Title: RamaDA: complete and automated conformational overview of proteins
ArXiv ID: 1111.5586
Date: 2011-11-24
Authors: The original author list is not included in the provided excerpt. Please refer to the full paper for the complete list of authors. —
📝 Abstract
The tertiary structure of protein, as well as the local secondary structure organization are fully determined by the angles of the peptidic bound. The backbone dihedral angles not only determine the global fold of the protein, but also the details of the local chain organization. Although a wealth of structural information is available in different databases and numerous structural biology softwares have been developed, rapid conformational characterization remains challenging. We present here RamaDA, a program able to give a synthetic description of the conformation of a protein. The RamaDA program is based on a model where the Ramachadran plot is decomposed into seven conformational domains. Within the framework of this model, each amino-acid of a given protein is assigned to one of these domains. From this assignment secondary structure elements can be detected with an accuracy equivalent to that of the DSSP program for helices and extended strands, and with the added capability of detecting PolyProline II secondary structures. Additionally, the determination of a z-score for each amino-acid of the protein emphasizes any irregularities in the element. It is also possible to use this analysis to detect characteristic conformational patterns. In the case of EF-hands, calcium-binding helix-loop-helix domains, it is possible to design a strict consensus for the 9 amino-acids of the loop. 523 calcium binding protein files can be found into the entire PDB with this pattern and only 2.7% false positive hits are detected.
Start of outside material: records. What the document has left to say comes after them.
Lemma descending_fmap (f : MqttPacket → MqttPacket) (l : list (Z * MqttPacket)) :
  descending l → descending ((λ p, (p.1, f p.2)) <$> l).
Proof. unfold descending. induction 1; cbn [fmap list_fmap]; constructor; [done|]. by apply Forall_fmap. Qed.

(** Every checkpoint an engine takes is in order. *)
Lemma snapshot_ordered e saved :
  engine_inv e → snapshot_session e = Ok saved → ordered_saved saved.
Proof.
  intros Hi. unfold snapshot_session. destruct (_ || _); [done|].
  destruct (refresh_previous _ _ _); [|done|done]. intros [= <-]. split; simpl.
  - rewrite iter_contents. apply descending_fmap, contents_descending, (ei_queue e Hi).
  - apply StronglySorted_merge_sort; apply _.
Qed.

Lemma restored_outbound e saved R q qb cr m rr :
  accepted e saved R q qb cr m →
  filter (λ p, p.1 ∈ ps_reserved (me_state (restored e saved R rr q qb cr m)))
    (me_previous_inflight (restored e saved R rr q qb cr m)) = css_outbound saved.
Proof.
  intros Ha. simpl. rewrite (ac_reserved _ _ _ _ _ _ _ Ha).
  assert (Hall : ∀ p, p ∈ css_outbound saved → p.1 ∈ (css_outbound saved).*1) by (intros; by apply list_elem_of_fmap_2).
  revert Hall. generalize (css_outbound saved).*1. intros ids Hall.
  induction (css_outbound saved) as [|p l IH]; [done|]. rewrite filter_cons_True.
  - f_equal. apply IH. intros. apply Hall. by apply elem_of_cons; right.
  - specialize (Hall p ltac:(apply elem_of_cons; by left)). set_solver.
Qed.

Lemma snapshot_restored e saved R q qb cr m rr :
  engine_inv e → accepted e saved R q qb cr m → ordered_saved saved →
  snapshot_session (restored e saved R rr q qb cr m) = Ok saved.
Proof.
  intros Hi Ha [Hd Hs]. pose proof (wo_outgoing_count _ (proj1 (ei_config e Hi))) as Hcount.
  unfold is_usize, is_u64 in Hcount.
  destruct (restored_contents e saved R q qb cr m ltac:(lia) Ha) as (_ & _ & _ & Hc). specialize (Hc Hd).
  destruct (ac_fresh _ _ _ _ _ _ _ Ha) as (HR & _ & _).
  destruct (fresh_ids e (ei_ids e Hi) HR) as (HE & HP & _).
  destruct (ac_identity _ _ _ _ _ _ _ Ha) as (Hv & Hne & Hid & Hpeer & Hver & Hsl).
  destruct (ac_received _ _ _ _ _ _ _ Ha) as [Hn Hperm].
  unfold snapshot_session. rewrite (restored_outbound e saved R q qb cr m rr Ha). cbv zeta.
  change (me_options (restored e saved R rr q qb cr m)) with (me_options e).
  rewrite Hsl. rewrite bool_decide_false by (by rewrite <- Hid). cbn [orb].
  unfold InflightQueue_snapshot_for_reconnect.
  change (me_inflight_queue (restored e saved R rr q qb cr m)) with (me_inflight_queue e).
  change (me_session_replay (restored e saved R rr q qb cr m)) with (me_session_replay e).
  rewrite HE, HP, app_nil_r.
  replace (omap _ _) with ([] : list (InflightEntry T))
    by (induction (iq_admission_order (me_inflight_queue e)) as [|i l IH]; [done|]; simpl; by rewrite lookup_empty).
  simpl. rewrite iter_contents, Hc.
  assert (Hq : Forall (λ p, canonical p.2 = p.2) (css_queued saved)).
  { eapply Forall_impl; [apply (ac_items _ _ _ _ _ _ _ Ha)|]. intros p [Hp _]. by eapply saved_canonical. }
  assert (Ho : Forall (λ p, canonical p.2 = p.2) (css_outbound saved)).
  { eapply Forall_impl; [apply (ac_outstanding _ _ _ _ _ _ _ Ha)|]. intros p Hp. by eapply saved_canonical. }
  rewrite (canonical_items _ Hq), (canonical_items _ Ho).
  rewrite (sort_exchanges (css_received saved)); [|by rewrite Hperm, saved_entries|done|done].
  f_equal. destruct saved; simpl in *. by subst.
Qed.
End accepted.

(** ** Theorems *)

(** C22: an untrusted checkpoint cannot break the engine.  Take an engine with a well-typed
    configuration and a persistent session ([sessionless] off), and any calls on it, before and
    after, fewer than [u32::MAX - 1] in all and with no QoS 0 PUBLISH that carries a packet
    identifier ([call_ok]).  Restoring any checkpoint of the right types in between returns; an
    error leaves the engine as it was; and whether the checkpoint was accepted or refused, none
    of the later calls panics and the engine's invariant holds after them: a checkpoint cannot
    bring in an identifier with two owners, a queued message that cannot be encoded, or queued
    bytes over the configured limit. *)
Theorem restore_safe {T} `{TimePointLaws T} `{!Runtime T} `{!RuntimeLaws T}
    options (now : T) engine calls e saved later :
  wf_options options → mo_sessionless options = false →
  MqttEngine_try_new_at options now = Ok engine → run_calls calls engine = Ok ((), e) →
  Forall (λ c, call_ok c.1) (calls ++ later) → zlen (calls ++ later) < u32_MAX - 1 →
  typed_saved saved →
  ∃ r e' e'', restore_session_state saved e = Ok (r, e') ∧
    (∀ error, r = inl error → e' = e) ∧
    run_calls later e' = Ok ((), e'') ∧ engine_inv e''.
Proof.
  intros Hw Hs Hnew Hrun Hc Hlen Ht. unfold MqttEngine_try_new_at in Hnew. destruct (_ || _); [done|].
  apply bind_Ok_inv in Hnew as ([] & Htr & [= <-]%Ok_inj). apply Forall_app in Hc as [Hc1 Hc2].
  rewrite zlen_app in Hlen. pose proof (zlen_nonneg calls). pose proof (zlen_nonneg later).
  pose proof (run_calls_order calls 1 _ (new_in_order options now Hw Hs Htr) Hc1 ltac:(lia)) as Hr.
  unfold runs in Hr. rewrite Hrun in Hr.
  destruct (restore_in_order _ e saved Hr Ht) as (r & e' & Hre & Ho & Hm).
  pose proof (run_calls_order later _ e' Ho Hc2 ltac:(lia)) as Hl.
  apply runs_Ok in Hl as ([] & e'' & Hl & He'' & _).
  exists r, e', e''. split; [done|]. split; [by intros error ->|]. done.
Qed.

(** C21: checkpoints survive a restart.  A checkpoint taken of any engine, when another engine
    accepts it, is what that engine's own checkpoint is: the outstanding packets in their order,
    the queue with its priorities, the identifier counter, the incoming QoS 2 exchanges and the
    session's identity are all restored, and nothing else is added. *)
Theorem checkpoint_roundtrip {T} `{TimePointLaws T} `{!Runtime T} `{!RuntimeLaws T}
    (e0 e : MqttEngine T) saved e' :
  reachable e0 → snapshot_session e0 = Ok saved →
  reachable e → restore_session_state saved e = Ok (inr (), e') →
  snapshot_session e' = Ok saved.
Proof.
  intros Hfrom%reachable_in_order Hsnap He%reachable_in_order Hre.
  pose proof (snapshot_ordered _ _ (proj1 Hfrom) Hsnap) as Hord. destruct He as [Hi _].
  pose proof (wo_outgoing_count _ (proj1 (ei_config e Hi))) as Hcount. unfold is_usize, is_u64 in Hcount.
  destruct (check_saved_spec e saved ltac:(lia)) as [_ Hok]. rewrite restore_run in Hre.
  destruct (check_saved e saved) as [[[[[[R rr] q] qb] cr] m]|x|]; [|done|done].
  injection Hre as <-. apply snapshot_restored; [done|by eapply Hok|done].
Qed.

(** The witnesses run on the virtual clock, with maps read in key order. *)
#[local] Existing Instance Runtime_ordered.
#[local] Existing Instance RuntimeLaws_ordered.

Definition resumed_options : MqttClientOptions :=
  MqttClientOptions_default <| mo_clean_start := false |>.
Definition resumed_engine : MqttEngine Timestamp :=
  MqttEngine_new_at resumed_options (Timestamp_from_nanos 0).
Lemma resumed_options_wf : wf_options resumed_options.
Proof. destruct default_options_wf. by split. Qed.

Definition saved_publish (id : Z) : MqttPacket := Publish5 {|
  p5_topic_name := str "a/b"; p5_qos := 1; p5_dup := false; p5_retain := false;
  p5_packet_id := Some id; p5_payload := [1; 2]; p5_properties := [] |}.
Definition sample_saved : ClientSessionState := {|
  css_version := 1; css_peer := str "localhost:1883"; css_client_id := str "mqtt_client";
  css_mqtt_version := 5; css_has_session := true; css_session_expiry_interval := 60;
  css_packet_id_counter := 9; css_outbound := [(7, saved_publish 7)];
  css_queued := [(1, saved_publish 8); (3, saved_publish 9)];
  css_received := [{| re_stream := None; re_packet_id := 4; re_stage := SavedPubRec |}] |}.

Lemma saved_publish_wf id : is_u16 id → wf_packet (saved_publish id).
Proof.
  intros Hid. split; [by repeat split; try u8s_lit|]. unfold is_u8. simpl. split; [lia|].
  split; [done|]. split; [u8s_lit|constructor].
Qed.
Lemma sample_saved_typed : typed_saved sample_saved.
Proof.
  split; [by vm_compute|]. split; [|split; [|by vm_compute]];
    repeat constructor; apply saved_publish_wf; by vm_compute.
Qed.

Lemma restore_safe_witness :
  let later := [(CallConnect, Timestamp_from_nanos 1); (CallTakeOutgoing, Timestamp_from_nanos 2);
                (CallIncoming [32; 3; 1; 0; 0], Timestamp_from_nanos 3)] in
  ∃ r e' e'', restore_session_state sample_saved resumed_engine = Ok (r, e') ∧
    (∀ error, r = inl error → e' = resumed_engine) ∧
    run_calls later e' = Ok ((), e'') ∧ engine_inv e''.
Proof.
  intros later. apply (restore_safe resumed_options (Timestamp_from_nanos 0) resumed_engine []).
  - exact resumed_options_wf.
  - reflexivity.
  - reflexivity.
  - reflexivity.
  - repeat (apply Forall_cons_2; [first [exact I|simpl; u8s_lit]|]). apply Forall_nil_2.
  - by vm_compute.
  - exact sample_saved_typed.
Defined.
The program RamaDA gathers several tools in one and is then able to give a complete information on a protein structure, including loops and random coil regions. Through the example of EF-hands, a promising approach of structural biology is developed. RamaDA is freely available for download as well as online usage at http://ramada.u-strasbg.fr
💡 Deep Analysis
📄 Full Content
A protein is a hierarchical molecule, with a structure tha is organized in primary, secondary and tertiary structures. However, the tertiary structure, as well as the local secondary structure organization, are fully determined by the angles (ϕ, ψ) of the peptidic bound. The backbone dihedral angles not only dictate the global fold of the protein, but also the details of the local chain organization.
The Ramachandran plot, first proposed in 1965 by Ramakrishnan and Ramachandran [1] is a tailor-made tool to study the conformations adopted by amino-acids. This plot uses the dihedral angles ϕ et ψ to indicate if a specific pair is sterically allowed and/or which conformational domain is adopted [1,2]. Allowed (or favoured ) regions of this space have been associated with regular secondary structure elements such as α-helix or β-sheet, while empty disallowed regions have been highlighted.
Since Ramakrishnan and Ramachandrans initial work, several conformational domains have been identified in the allowed regions of the plot [3][4][5]. In the literature, one can find the extended region that can be split into the β-sheet and the PolyProline-II (PPII) domains [6], the α domain corresponding to right-handed helical conformations, the γ domain corresponding to a specific conformation of hydrogen bonded γ-turns [7], the ζ domain, which is exclusively composed of conformations of amino-acids preceding a proline [8], the α L domain corresponding to left-handed helical conformations and the PPII R domain, sometimes noted β P R [8], corresponding to right-handed PPII helical conformations. The existence of these conformational domains is only based on sterical hindrance and do not take into account any other parameter or external force.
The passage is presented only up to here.